Coming May 2nd from Unthank Books. My third collection. Never would have believed it. Farrah Jarral, doctor and broadcaster, says this about the stories (warning: may scare you!):
This beguiling collection of writing defies categorisation and is unlike anything I've ever read before. Some Of Us Glow More Than Others is like a 21st century Edgar Allen Poe meets Margaret Atwood, with a sprinkling of Ursula Le Guin. The bright and sometimes eerie thread of science runs through it, reminding us of our fundamentally biological nature, and illuminating the boundaries between us and technology. Hershman's masterful, crystal clear hand weaves together satire, poetry, ethical commentary and science fiction into a tender, faintly dystopian treatment of the human condition.
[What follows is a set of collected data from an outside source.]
(** [try: m  except KeyError as e: raise AttributeError(e)] *)
Definition key_to_attribute_error {S A} (m : M S A) : M S A :=
  fun s =>
    match m s with
    | (Raise (KeyError _), s') => (Raise AttributeError, s')
    | r => r
    end.

Definition lift_outcome {S A} (o : outcome A) : M S A := fun s => (o, s).

Notation "x <- m ;; k" := (bind m (fun x => k))
  (at level 100, m at next level, right associativity).
Notation "m ;;; k" := (bind m (fun _ => k))
  (at level 100, right associativity).

(** ** The host interpreter

    What [loader.py] takes from outside: the attributes Python finds on the
    class before [__getattr__] is asked, the names that cannot follow a dot
    in source text, the running of the right-hand side of an [exec]'d
    assignment, and the file system collaborators imported from
    [IPython.utils.path] and [IPython.core.profiledir]. *)

(** A configuration script, seen through the two callables of its namespace:
    [c = get_config(); c.p1.p2.key = v] and [load_subconfig(fname, profile)]. *)
Inductive stmt :=
| SAssign (path : list string) (v : value)
| SLoadSubconfig (fname : string) (profile : option string).

Definition script := list stmt.

(** The local names of [KeyValueConfigLoader.load_config] that the text
    handed to [exec] can read: the two tables and the token being loaded
    with its two halves. *)
Record exec_env := {
  env_aliases : gmap string string;
  env_flags : gmap string (value * string);
  env_item : string;
  env_lhs : string;
  env_rhs : string
}.

Class Host := {
  (** names bound on [Config], [dict] or [object]: methods and the like *)
  class_attr : string -> bool;
  (** words that cannot be an attribute name in source text *)
  keyword : string -> bool;
  (** running the right-hand side [env_rhs] of the statement
      ['self.config.' + lhs + '=' + rhs]: from the heap, the loader's
      [config] and its [extra_args], the value of the expression or the
      error raised by compiling or evaluating it, and what became of the
      three (an expression can call anything: [self] is in scope).
      [Outside] when the text after the [=] is not one expression, when its
      value is none of [value], or when running it has an effect that the
      three do not show: on the tables, on a module, on an object that is
      no dictionary. *)
  eval_expr : exec_env -> heap * loc * list string ->
              outcome value * (heap * loc * list string);
  (** [filefind(filename, path)]: the full name, or [None] for [IOError] *)
  filefind : string -> list string -> option string;
  (** [ProfileDir.find_profile_dir_by_name(get_ipython_dir(), profile)
      .location], or [None] for [ProfileDirError] *)
  find_profile_dir_by_name : string -> option string;
  (** the statements of the file at a full name *)
  read_script : string -> script
}.

(** ** Heap primitives: [dict] methods called on the raw dictionary *)

Definition obj_dict (o : obj) : dict :=
  match o with OConfig d => d | ODict d => d end.

Definition obj_with_dict (o : obj) (d : dict) : obj :=
  match o with OConfig _ => OConfig d | ODict _ => ODict d end.

Definition alloc (o : obj) : M heap loc :=
  fun h => (Ok (List.length h), h ++ [o]).

(** The dictionary behind a reference.  A reference to nothing is no state
    of a program. *)
Definition dict_of (l : loc) : M heap dict :=
  fun h =>
    match h !! l with
    | Some o => (Ok (obj_dict o), h)
    | None => (Outside, h)
    end.

(** [dict.__setitem__(self, key, value)] *)
Definition dict_setitem (l : loc) (key : string) (v : value) : M heap unit :=
  fun h =>
    match h !! l with
    | Some o => (Ok tt, <[l := obj_with_dict o (entries_set (obj_dict o) key v)]> h)
    | None => (Outside, h)
    end.

(** [dict.__getitem__(self, key)] *)
Definition dict_getitem (l : loc) (key : string) : M heap value :=
  d <- dict_of l ;;
  match entries_get d key with
  | Some v => ret v
  | None => raise (KeyError key)
  end.

(** [dict.__contains__(self, key)] *)
Definition dict_contains (l : loc) (key : string) : M heap bool :=
  d <- dict_of l ;;
  ret (match entries_get d key with Some _ => true | None => false end).

(** [dict.update(self, m)] for the entries [m] of a dictionary *)
Definition dict_update (l : loc) (m : dict) : M heap unit :=
  fun h =>
    match h !! l with
    | Some o => (Ok tt, <[l := obj_with_dict o (entries_update (obj_dict o) m)]> h)
    | None => (Outside, h)
    end.

(** [dict.__delitem__(self, key)] *)
Definition dict_delitem (l : loc) (key : string) : M heap unit :=
  fun h =>
    match h !! l with
    | Some o =>
        match entries_get (obj_dict o) key with
        | Some _ => (Ok tt, <[l := obj_with_dict o (entries_del (obj_dict o) key)]> h)
        | None => (Raise (KeyError key), h)
        end
    | None => (Outside, h)
    end.

(** [isinstance(v, Config)] *)
Definition is_config (h : heap) (v : value) : bool :=
  match v with
  | VRef l => match h !! l with Some (OConfig _) => true | _ => false end
  | _ => false
  end.

(** [callable(v)] *)
Definition callable (v : value) : bool :=
  match v with
  | VBuiltin _ | VMethod _ => true
  | _ => false
  end.

(** [self.name(...)], for a method [name] of the class, up to the call.
    A [Config] is its own instance dictionary ([__dict__ = self]) and a
    method is no data descriptor, so an entry stored under [name] is what
    [self.name] finds: calling it is a [TypeError] when it is not callable,
    and is not followed when it is.  A plain [dict] has no instance
    dictionary; [of_dict] tells whether [dict] has the method. *)
Definition method (self : loc) (name : string) (of_dict : bool) : M heap unit :=
  fun h =>
    match h !! self with
    | Some (OConfig d) =>
        match entries_get d name with
        | None => (Ok tt, h)
        | Some v => if callable v then (Outside, h) else (Raise TypeError, h)
        end
    | Some (ODict _) => if of_dict then (Ok tt, h) else (Raise AttributeError, h)
    | None => (Outside, h)
    end.

(** [other.items()], as the list the loop over it runs through *)
Definition dict_items (other : loc) : M heap dict :=
  method other "items" true ;;; dict_of other.

(** ** Characters

    [str.upper] and the classes of the regular expressions, on ASCII. *)

Definition is_ascii (c : ascii) : bool := (nat_of_ascii c <? 128)%nat.

Definition is_lower (c : ascii) : bool :=
  let n := nat_of_ascii c in (97 <=? n)%nat && (n <=? 122)%nat.

Definition is_upper (c : ascii) : bool :=
  let n := nat_of_ascii c in (65 <=? n)%nat && (n <=? 90)%nat.

Definition is_digit (c : ascii) : bool :=
  let n := nat_of_ascii c in (48 <=? n)%nat && (n <=? 57)%nat.

Definition is_letter (c : ascii) : bool := is_lower c || is_upper c.

(** [c.upper()] for an ASCII character *)
Definition upper (c : ascii) : ascii :=
  if is_lower c then ascii_of_nat (nat_of_ascii c - 32) else c.

(** ** class Config(dict) *)

Module Config.

(** [Config()] *)
Definition new : M heap loc := alloc (OConfig ∅).

(** The global name [__builtin__].  [loader.py] imports the module under
    the name [builtins] (line 21) and binds [__builtin__] nowhere, and the
    builtins module has no attribute of that name: evaluating the name
    raises [NameError].  A module is seen as the table of its attributes. *)
Definition __builtin__ : M heap (string -> option value) := raise NameError.

(** [key[0].upper()==key[0] and not key.startswith('_')]; indexing the empty
    key raises.  The upper case of a character outside ASCII is left to the
    host. *)
Definition _is_section_key (key : string) : outcome bool :=
  match key with
  | EmptyString => Raise IndexError
  | String c _ =>
      if is_ascii c then Ok (Ascii.eqb (upper c) c && negb (Ascii.eqb c "_"))
      else Outside
  end.

Definition __contains__ (self : loc) (key : string) : M heap bool :=
  method self "_is_section_key" false ;;;
  b <- lift_outcome (_is_section_key key) ;;
  if b then ret true
  else dict_contains self key.

Definition _has_section (self : loc) (key : string) : M heap bool :=
  method self "_is_section_key" false ;;;
  b <- lift_outcome (_is_section_key key) ;;
  if b then
    stored <- dict_contains self key ;;
    if stored then ret true else ret false
  else ret false.

(** [__getitem__]: [is_section_key] is fished from the class;
    [getattr(__builtin__, key)] comes first, and only its [AttributeError]
    is passed over. *)
Definition __getitem__ (self : loc) (key : string) : M heap value :=
  m <- __builtin__ ;;
  match m key with
  | Some x => ret x
  | None =>
      b <- lift_outcome (_is_section_key key) ;;
      if b then
        catch (dict_getitem self key)
              (fun e => match e with KeyError _ => true | _ => false end)
              (c <- new ;;
               dict_setitem self key (VRef c) ;;;
               ret (VRef c))
      else dict_getitem self key
  end.

(** [__setitem__]: [hasattr(__builtin__, key)] comes first.  A [Config]
    assigned under a section key passes the check and is not stored: the
    store is the [else] of the section test. *)
Definition __setitem__ (self : loc) (key : string) (v : value) : M heap unit :=
  m <- __builtin__ ;;
  match m key with
  | Some _ => raise ConfigError
  | None =>
      method self "_is_section_key" false ;;;
      b <- lift_outcome (_is_section_key key) ;;
      if b then
        fun h => if is_config h v then (Ok tt, h) else (Raise ValueError, h)
      else dict_setitem self key v
  end.

Definition __getattr__ (self : loc) (key : string) : M heap value :=
  key_to_attribute_error (method self "__getitem__" true ;;; __getitem__ self key).

Definition __setattr__ (self : loc) (key : string) (v : value) : M heap unit :=
  key_to_attribute_error (method self "__setitem__" true ;;; __setitem__ self key v).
Science is Hershman's muse, but Some Of Us Glow More Than Others is never sterile, and teems with the possibilities that she invites the reader to consider. Her lyrical vignettes and fragments of intriguing stories leave the reader wondering: is this the future, or an imaginative counterfactual past / a reimagination of what could have been? She reframes the familiar by tweaking small details to create unexpected and unsettling scenes that stay with you for hours, from quotidian domesticity to complex human relationships. Her lucid prose sparkles with the most evocative words science has to offer. It's almost as if Philip Larkin rewrote Black Mirror. Science and art, genetics, religion, ecology and the animal world all come together in this extraordinary collection. I found myself constantly surprised by Hershman's deft storytelling, perfectly captured details, and the way she drew my attention to the alien things of everyday life. Hershman navigates the complex relationship between the modern scientific world, and the soft, living creatures subject to it, with tenderness, elegance, and wit. Whether chemistry and poetry or genetics and sexuality, Hershman infuses science into her stories with a lightness of touch and great tenderness. I will be re-reading it - and not just once.